> Information:
Lemma bindSubjectChannel_spec spec src :
  cs_Source spec = Some (ASubjectSource src) -> binds spec (bindSubjectChannel spec src).
Proof.
  intros Hsrc lost r Hb. unfold bindSubjectChannel, bind, ask, ret, modify, log.
  destruct (env_Subscribe _ _) as [e|] eqn:He; simpl.
  - eexists _, _. split; [done|split; [|done]]. apply (balanced_neutral _ r); try done.
    simpl. rewrite live_snoc. unfold live_step; simpl. by rewrite He.
  - eexists _, _. split; [done|]. split.
    + eapply (balanced_snoc _ r); try done. simpl. rewrite live_snoc.
      unfold live_step, channel_resources; simpl. rewrite He. multiset_solver.
    + eexists. split; [done|]. split; [done|]. simpl. by rewrite Hsrc.
Qed.

Lemma ensureJetStream_spec r :
  exists err r', ensureJetStream r = (Done err, r') /\
    live (rt_events r') = live (rt_events r) /\ rt_channels r' = rt_channels r /\
    (rt_js r = true -> rt_js r' = true) /\ (err = None -> rt_js r' = true).
Proof.
  unfold ensureJetStream, bind, gets, ask, ret, modify.
  destruct (rt_js r) eqn:Hj; [by eexists None, r|].
  destruct (env_JetStreamNew _) as [e|]; (eexists _, _; split; [done|]); simpl;
    by rewrite live_neutral.
Qed.

Lemma live_consume r stream name err :
  env_Consume (rt_events r) stream name = err ->
  live (rt_events r ++ [CConsume stream name]) =
  match err with
  | None => live (rt_events r) ⊎ {[+ RConsume stream name +]}
  | Some _ => live (rt_events r)
  end.
Proof. intros <-. rewrite live_snoc. unfold live_step; simpl. by destruct (env_Consume _ _ _). Qed.

Lemma held_ephemeral (stream name : string) :
  stream <> "" -> name <> "" ->
  true && negb (String.eqb name "") && negb (String.eqb stream "") = true.
Proof. intros Hs Hn. by rewrite !(proj2 (String.eqb_neq _ _)). Qed.
Lemma accounts_inv `{!ServerLaws} spec :
  validateSpec spec = None -> Forall channel_ints (is_Channels spec) ->
  inductive_inv (accounts spec) (fun _ => True).
Proof.
  intros Hv Hint. apply validateSpec_channels in Hv as [_ Hok]%validateChannels_ok. split.
  - intros i ts t [Hs Hts Hpl Hr] Ha _. split; [done| |by apply placed_inv|done].
    apply Forall_snoc; [done|]. by destruct t.
  - intros i ts1 t ts2 c p t' sp i' [Hs Hts Hpl Hr] Hstep.
    pose proof (ii_step _ _ placed_inv _ _ _ _ _ _ _ _ _ Hpl Hstep) as Hpl'.
    assert (startable t) as Ht by (rewrite Forall_forall in Hts; apply Hts; set_solver).
    apply thread_step_cases in Hstep as
      [(-> & -> & err & Hboot & ->)|[(-> & Hp & -> & -> & ->)|(_ & r & r' & Hp & Hact & -> & ->)]].
    + rewrite app_nil_r in *. apply bootRuntime_cases in Hboot as (Hsp & _ & _ & Hptr). split.
      * congruence.
      * eapply Forall_middle; [done|]. by destruct err.
      * done.
      * intros r Hp. destruct Hptr as [Heq|(_ & Heq & _)]; [apply Hr; congruence|].
        rewrite Heq in Hp. injection Hp as <-. apply fresh_accounted.
    + rewrite app_nil_r in *. split; [done| |done|done]. by eapply Forall_middle.
    + split; [done| |done|].
      * apply Forall_app_2; [|apply Forall_fmap, Forall_true; done].
        eapply Forall_middle; [done|]. apply thread_action_protocol in Hact.
        eapply startable_step; [| |exact Hact|done]; by rewrite Hs.
      * intros r1 [= <-]. eapply action_accounted; [exact Ht| |by apply Hr|exact Hact].
        pose proof (pl_threads _ _ Hpl) as Hall. unfold records in Hall. rewrite Hp in Hall.
        rewrite Forall_forall in Hall. apply Hall. set_solver.
Qed.

(** ** Reachable states *)

Definition set_thread (n : nat) (t : thread) (r : runtime) (s : system) : system :=
  mkSystem (set_runtime r (sy_imp s)) (sy_ctxDone s) (<[n := t]> (sy_threads s)).

(** A step against the runtime that launches nothing. *)
Lemma sys_step_action n pick t t' s r r' :
  sy_threads s !! n = Some t -> imp_rtPtr (sy_imp s) = Some r -> t <> TRunBoot ->
  thread_action (imp_spec (sy_imp s)) (imp_opts (sy_imp s)) (sy_ctxDone s) pick t r =
    (Done t', r') ->
  rt_goroutines r' = rt_goroutines r ->
  sys_step (LThread n pick) s = Some (set_thread n t' r' s).
Proof.
  intros Ht Hr Hne Hact Hg. simpl. rewrite Ht. simpl.
  assert (thread_step (sy_ctxDone s) pick t (sy_imp s) = Next t' [] (set_runtime r' (sy_imp s)))
    as ->; [|by rewrite app_nil_r].
  destruct t; try done; unfold thread_step; rewrite Hr, Hact, Hg, drop_all; done.
Qed.

Lemma sys_run_app ls ls' s s' :
  sys_run ls s = Some s' -> sys_run (ls ++ ls') s = sys_run ls' s'.
Proof.
  revert s. induction ls as [|l ls IH]; simpl; intros s; [by intros [= ->]|].
  destruct (sys_step l s) as [s1|]; simpl; [apply IH|done].
Qed.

> Task to carry out:
Taking the entries above, restate exactly those lines that fall between the line with "Forall_fmap, Forall_true; done]." and the line with "(Done t', r') ->", keeping both of those lines too.

> Task solution:
      * apply Forall_app_2; [|apply Forall_fmap, Forall_true; done].
        eapply Forall_middle; [done|]. apply thread_action_protocol in Hact.
        eapply startable_step; [| |exact Hact|done]; by rewrite Hs.
      * intros r1 [= <-]. eapply action_accounted; [exact Ht| |by apply Hr|exact Hact].
        pose proof (pl_threads _ _ Hpl) as Hall. unfold records in Hall. rewrite Hp in Hall.
        rewrite Forall_forall in Hall. apply Hall. set_solver.
Qed.

(** ** Reachable states *)

Definition set_thread (n : nat) (t : thread) (r : runtime) (s : system) : system :=
  mkSystem (set_runtime r (sy_imp s)) (sy_ctxDone s) (<[n := t]> (sy_threads s)).

(** A step against the runtime that launches nothing. *)
Lemma sys_step_action n pick t t' s r r' :
  sy_threads s !! n = Some t -> imp_rtPtr (sy_imp s) = Some r -> t <> TRunBoot ->
  thread_action (imp_spec (sy_imp s)) (imp_opts (sy_imp s)) (sy_ctxDone s) pick t r =
    (Done t', r') ->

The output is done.